=== About this exercise ===
Number of lines with "Intermediate" in the data: give that figure by itself.

=== Data supplied ===

(** * PDF-OCR chart selector: the [determine_chart_type] variants

    A shallow embedding of the six [determine_chart_type] functions of the
    repository (str.py, waterfall.py, pqr.py, xyz.py, csv1.py, abc_chat.py)
    over a small model of the pandas objects they inspect, followed by the
    properties of the selector.

    Conventions of the model:
    - a DataFrame is its ordered list of columns (label, dtype, cells) and the
      length of its index; [len(df)] is the index length, [len(df.columns)] the
      number of columns;
    - in [Pandas] column labels are Python [str] values, as [pd.read_csv]
      produces them from a header row; the DataFrames with int labels, on
      which [col.lower()] raises, are in [Labels]; [str.lower] is modelled
      on the ASCII letters;
    - a dtype is one of the tags below; [df.dtypes[i]] is positional (labels
      are strings, so pandas 1.x/2.x falls back to the position);
    - a returned chart kind is the Python string itself, [None] is [None]. *)

From Stdlib Require Import String Ascii Bool Arith Lia ZArith List.
From Stdlib Require Import Permutation.
Import ListNotations.
Open Scope string_scope.
Open Scope nat_scope.

(** ** The pandas objects *)

Module Pandas.

Inductive Dtype : Type :=
| Int64 | Float64 | Int32 | Float32
| Bool | Object | Category | Datetime64.

Definition Dtype_eq_dec (a b : Dtype) : {a = b} + {a <> b}.
Proof. decide equality. Defined.

(** [dtype in ['int64', 'float64']]: membership of a dtype in a list of
    dtype names. *)
Definition dtype_in (d : Dtype) (names : list Dtype) : bool :=
  if in_dec Dtype_eq_dec d names then true else false.

(** The dtypes below [np.number] in numpy's hierarchy. *)
Definition is_np_number (d : Dtype) : bool :=
  match d with
  | Int64 | Float64 | Int32 | Float32 => true
  | Bool | Object | Category | Datetime64 => false
  end.

(** A cell of a column; a float64 cell is kept as its 64-bit pattern. *)
Inductive Cell : Type :=
| CInt (z : Z)
| CFloat (bits : Z)
| CStr (s : string)
| CBool (b : bool).

Record Column : Type := mkColumn {
  name : string;
  dtype : Dtype;
  values : list Cell
}.

Record DataFrame : Type := mkDataFrame {
  columns : list Column;
  index_len : nat
}.

(** Every column has one cell per index entry. *)
Definition rectangular (df : DataFrame) : Prop :=
  Forall (fun c => length (values c) = index_len df) (columns df).

(** [len(df)] *)
Definition len (df : DataFrame) : nat := index_len df.

(** [df.empty]: some axis has length 0. *)
Definition empty (df : DataFrame) : bool :=
  (length (columns df) =? 0) || (len df =? 0).

(** [df.select_dtypes(include=names).columns] *)
Definition select_dtypes (include : list Dtype) (df : DataFrame)
  : list Column :=
  filter (fun c => dtype_in (dtype c) include) (columns df).

(** [df.select_dtypes(include=[np.number]).columns.tolist()] *)
Definition select_number (df : DataFrame) : list Column :=
  filter (fun c => is_np_number (dtype c)) (columns df).

(** [df.select_dtypes(exclude=[np.number]).columns.tolist()] *)
Definition select_not_number (df : DataFrame) : list Column :=
  filter (fun c => negb (is_np_number (dtype c))) (columns df).

(** The argument of str.py's function: a DataFrame of this model (its labels
    are str) or an object that is no DataFrame.  The DataFrames with other
    labels are in [Labels] below. *)
Inductive PyObject : Type :=
| PyDataFrame (df : DataFrame)
| PyOther.

Inductive Exn : Type :=
| ValueError (msg : string)
| TypeError.

(** Outcome of a call: the returned value ([None] or a [str]) or the
    exception that left the function. *)
Inductive Result : Type :=
| Returns (v : option string)
| Raises (e : Exn).

End Pandas.
Import Pandas.

(** ** Python strings *)

Definition lower_ascii (c : ascii) : ascii :=
  let n := nat_of_ascii c in
  if (65 <=? n) && (n <=? 90) then ascii_of_nat (n + 32) else c.

(** [s.lower()] *)
Fixpoint lower (s : string) : string :=
  match s with
  | EmptyString => EmptyString
  | String c rest => String (lower_ascii c) (lower rest)
  end.

(** [word in l] for a list of strings *)
Definition str_in (word : string) (l : list string) : bool :=
  existsb (String.eqb word) l.

(** [any(f(x) for x in l)] *)
Definition any {A : Type} (f : A -> bool) (l : list A) : bool := existsb f l.

(** ** waterfall.py

    On a DataFrame of [Pandas], whose labels are str, [col.lower()] succeeds
    for every column, so the function returns; [WaterfallLabels] below is the
    same function on DataFrames whose labels may be int. *)

Module Waterfall.
(** How the [except] clauses answer an exception [e] of the guarded
    body. *)
Definition answer (w : World) (url : string) (e : exn) : outcome DownloadResult :=
  match exn_cls e with
  | DownloadError => Returned (failure w url ("Download error: " +:+ exn_msg e))
  | OtherException => Returned (failure w url ("Unexpected error: " +:+ exn_msg e))
  | NonException => Raised e
  end.

Lemma snd_handle_raised w url t e : snd (handle w url (t, Raised e)) = answer w url e.
Proof. unfold handle, answer. destruct (exn_cls e); reflexivity. Qed.

(** X21. Once the transfer has been started, an exception raised by the
    progress hook during it, or else the error with which yt-dlp ends
    the transfer, decides the result: a [DownloadError] gives
    [Download error: <text>], another [Exception] gives
    [Unexpected error: <text>], and anything else leaves [download]. *)
Theorem transfer_failure self w url output_dir cb info :
  validate_url url = true ->
  mkdir w output_dir = None ->
  ydl_open w (ydl_opts_for (config self) output_dir) = None ->
  (forall f, cb = Some f ->
     f 0%Q "Extracting video info..." = None /\ f 5%Q "Downloading audio..." = None) ->
  extract_info w url = Returned (Some info) ->
  exceeds_limit (config self) (dict_get info "duration" (VInt 0)) = Returned false ->
  match snd (run_hooks (with_callback self cb) (fst (transfer w url))) with
  | Raised e => outcome_of (download self w url output_dir cb) = answer w url e
  | Returned _ =>
      match snd (transfer w url) with
      | Some e => outcome_of (download self w url output_dir cb) = answer w url e
      | None => True
      end
  end.
Proof.
  intros Hurl Hmkdir Hopen Hcb Hinfo Hgate.
  pose proof (download_after_probe self w url output_dir cb info Hurl Hmkdir Hopen
                (fun f Hf => proj1 (Hcb f Hf)) Hinfo) as Hrun.
  cbv zeta in Hrun. unfold outcome_of. rewrite Hrun. cbn [snd].
  unfold with_info. cbn [config with_callback]. rewrite Hgate, HookFacts.bind_lift_returned.
  rewrite (report_passes self cb _ _ (fun f Hf => proj2 (Hcb f Hf))).
  destruct (run_hooks (with_callback self cb) (fst (transfer w url))) as [th [[]|eh]].
  - cbn [snd]. destruct (snd (transfer w url)) as [e|]; [|exact I].
    cbn [bind emit lift_unit raise fst snd app]. apply snd_handle_raised.
  - cbn [bind emit lift_unit raise fst snd app]. apply snd_handle_raised.
Qed.
(** X1: [get_fitness_cluster_profile] never raises: for an id from 0 to 4 it
    returns that id's entry of the table, and for every other id the entry
    of cluster 2, Fitness Enthusiasts. *)
Theorem cluster_profile_fallback (cluster_id : Z) :
  ∃ p, get_fitness_cluster_profile cluster_id = Ok p
       ∧ ((0 <= cluster_id <= 4 ∧ profiles !! cluster_id = Some p)
          ∨ (¬ (0 <= cluster_id <= 4) ∧ profiles !! 2 = Some p
             ∧ name p = "🎯 Fitness Enthusiasts")).
Proof.
  destruct (get_fitness_cluster_profile_eq cluster_id) as (dflt & Hd & ->).
  destruct (decide (0 <= cluster_id <= 4)) as [Hc|Hc].
  - destruct (profiles_lookup_inside _ Hc) as [p Hp].
    exists p. rewrite (py_get_Some _ _ _ _ Hp). split; [reflexivity|]. left. now split.
  - exists dflt. unfold py_get. rewrite (profiles_lookup_outside _ Hc). cbn [default].
    split; [reflexivity|]. right. split; [exact Hc|]. split; [exact Hd|].
    revert Hd. unfold profiles, py_dict; cbn [foldl fst snd].
    repeat (rewrite lookup_insert;
            case_decide; [try (exfalso; discriminate) | try (exfalso; congruence)]).
    now intros [= <-].
Qed.

(** ** The profile page *)

Lemma assign_cluster_range
    (bmi : float) (bpm : Z) (experience : string)
    (duration frequency : Z) (intensity : string) :
  0 <= assign_cluster bmi bpm experience duration frequency intensity <= 4.
Proof.
  unfold assign_cluster.
  repeat case_bool_decide; try lia.
  destruct (F64.ltb _ _); lia.
Qed.

Lemma cluster_scores_lookup (cluster : Z) :
  0 <= cluster <= 4 →
  ∃ scores, cluster_scores !! cluster = Some scores
            ∧ length scores = length attributes
            ∧ Forall (fun s => 0 <= s <= 100) scores.
Proof.
  intros Hc.
  assert (cluster = 0 ∨ cluster = 1 ∨ cluster = 2 ∨ cluster = 3 ∨ cluster = 4)
    as [->|[->|[->|[->| ->]]]] by lia;
    (eexists; split; [reflexivity|]; split; [reflexivity|]);
    repeat constructor; lia.
Qed.

(** Once the BMI is there, the page finds a profile and five scores. *)
Lemma fitness_profile_page_ok `{Libm}
    (user_weight : Z) (user_height : float) (user_bpm : Z) (user_experience : string)
    (user_duration user_frequency : Z) (user_intensity : string) (bmi : float) :
  calculate_bmi (Int user_weight) user_height = Ok bmi →
  ∃ profile scores,
    fitness_profile_page user_weight user_height user_bpm user_experience
      user_duration user_frequency user_intensity
    = Ok (assign_cluster bmi user_bpm user_experience user_duration user_frequency
            user_intensity, profile, scores)
    ∧ profiles !! assign_cluster bmi user_bpm user_experience user_duration user_frequency
                    user_intensity = Some profile
    ∧ cluster_scores !! assign_cluster bmi user_bpm user_experience user_duration
                          user_frequency user_intensity = Some scores
    ∧ length scores = length attributes
    ∧ Forall (fun s => 0 <= s <= 100) scores.
Proof.
  intros Hbmi. unfold fitness_profile_page, find_fitness_profile. rewrite Hbmi.
  cbn [mbind result_bind].
  pose proof (assign_cluster_range bmi user_bpm user_experience user_duration
                user_frequency user_intensity) as Hc.
  set (cluster := assign_cluster _ _ _ _ _ _) in *. clearbody cluster.
  destruct (profiles_lookup_inside _ Hc) as [p Hp].
  destruct (cluster_scores_lookup _ Hc) as (s & Hs & Hlen & Hall).
  exists p, s.
  destruct (get_fitness_cluster_profile_eq cluster) as (dflt & _ & ->).
  cbn [mbind result_bind].
  rewrite (py_get_Some _ _ _ _ Hp), (py_index_Some _ _ _ Hs). cbn [mbind result_bind].
  repeat (split; [first [reflexivity|assumption]|]). assumption.
Qed.

(** X2: the profile page fails only where the BMI does.  When
    [calculate_bmi] raises, the page raises the same exception; otherwise
    it shows the cluster chosen by the rules, that cluster's own profile
    (the fallback of the lookup is never used) and its radar scores, one
    per attribute, each between 0 and 100. *)
Theorem fitness_profile_page_total `{Libm}
    (user_weight : Z) (user_height : float) (user_bpm : Z) (user_experience : string)
    (user_duration user_frequency : Z) (user_intensity : string) :
  match calculate_bmi (Int user_weight) user_height with
  | Raise e =>
      fitness_profile_page user_weight user_height user_bpm user_experience
        user_duration user_frequency user_intensity = Raise e
  | Ok bmi =>
      let cluster :=
        assign_cluster bmi user_bpm user_experience user_duration user_frequency
          user_intensity in
      ∃ profile scores,
        fitness_profile_page user_weight user_height user_bpm user_experience
          user_duration user_frequency user_intensity = Ok (cluster, profile, scores)
        ∧ profiles !! cluster = Some profile
        ∧ cluster_scores !! cluster = Some scores
        ∧ length scores = length attributes
        ∧ Forall (fun s => 0 <= s <= 100) scores
  end.
Proof.
  destruct (calculate_bmi (Int user_weight) user_height) as [bmi|e] eqn:Hbmi.
  - cbv zeta. now apply fitness_profile_page_ok.
  - unfold fitness_profile_page, find_fitness_profile. now rewrite Hbmi.
Qed.

(** X3: what the experience level decides.  A Beginner is always placed in
    cluster 3 and an Intermediate in cluster 2 or 3 by the weekly
    frequency alone, so for them neither the BMI nor the heart rate
    matters; cluster 0 needs an Elite above 175 BPM and 60 minutes;
    cluster 1 an Advanced or Elite at High or Very High intensity; cluster
    4 is reached only with a BMI above 30, at least three workouts a week,
    an experience that is neither Beginner nor Intermediate, and rule 2
    failing. *)
Theorem cluster_by_experience
    (bmi : float) (bpm : Z) (experience : string)
    (duration frequency : Z) (intensity : string) :
  let cluster := assign_cluster bmi bpm experience duration frequency intensity in
  (experience = "Beginner" → cluster = 3)
  ∧ (experience = "Intermediate" → cluster = if 3 <=? frequency then 2 else 3)
  ∧ (cluster = 0 → experience = "Elite" ∧ 175 < bpm ∧ 60 < duration)
  ∧ (cluster = 1 → experience ∈ ["Advanced"; "Elite"] ∧ intensity ∈ ["High"; "Very High"])
  ∧ (cluster = 4 →
     experience ≠ "Beginner" ∧ experience ≠ "Intermediate" ∧ 3 <= frequency
     ∧ F64.ltb (F64.of_Z 30) bmi = true
     ∧ ¬ (experience ∈ ["Advanced"; "Elite"] ∧ intensity ∈ ["High"; "Very High"])).
Proof.
  intros cluster.
  pose proof (assign_cluster_cases bmi bpm experience duration frequency intensity) as H.
  cbv zeta in H. fold cluster in H. clearbody cluster.
  unfold Spec.rule1, Spec.rule2, Spec.rule3, Spec.rule4 in H.
  rewrite !elem_of_cons, !elem_of_nil.
  destruct (Z.leb_spec 3 frequency);
    repeat split; intros; subst;
    intuition (first [discriminate | congruence | lia]).
Qed.

(** ** Body composition *)

Lemma F64_ltb_leb (x y : float) : F64.ltb x y = true → F64.leb x y = true.
Proof.
  unfold F64.ltb, F64.leb, SFltb, SFleb.
  destruct (SFcompare x y) as [[| |]|]; congruence.
Qed.

Lemma clamp_cases (estimate : float) :
  (F64.ltb estimate (F64.of_Z 50) = false ∧ clamp_body_fat estimate = Int 50)
  ∨ (F64.ltb estimate (F64.of_Z 50) = true ∧ F64.ltb (F64.of_Z 5) estimate = true
     ∧ clamp_body_fat estimate = Float estimate)
  ∨ (F64.ltb estimate (F64.of_Z 50) = true ∧ F64.ltb (F64.of_Z 5) estimate = false
     ∧ clamp_body_fat estimate = Int 5).
Proof.
  unfold clamp_body_fat, py_min, py_max. cbn [num_ltb to_float].
  destruct (F64.ltb estimate (F64.of_Z 50)) eqn:E50; [|left; split; reflexivity].
  right. cbn [num_ltb to_float].
  destruct (F64.ltb (F64.of_Z 5) estimate) eqn:E5; [left|right]; repeat split.
Qed.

=== The completed task ===
4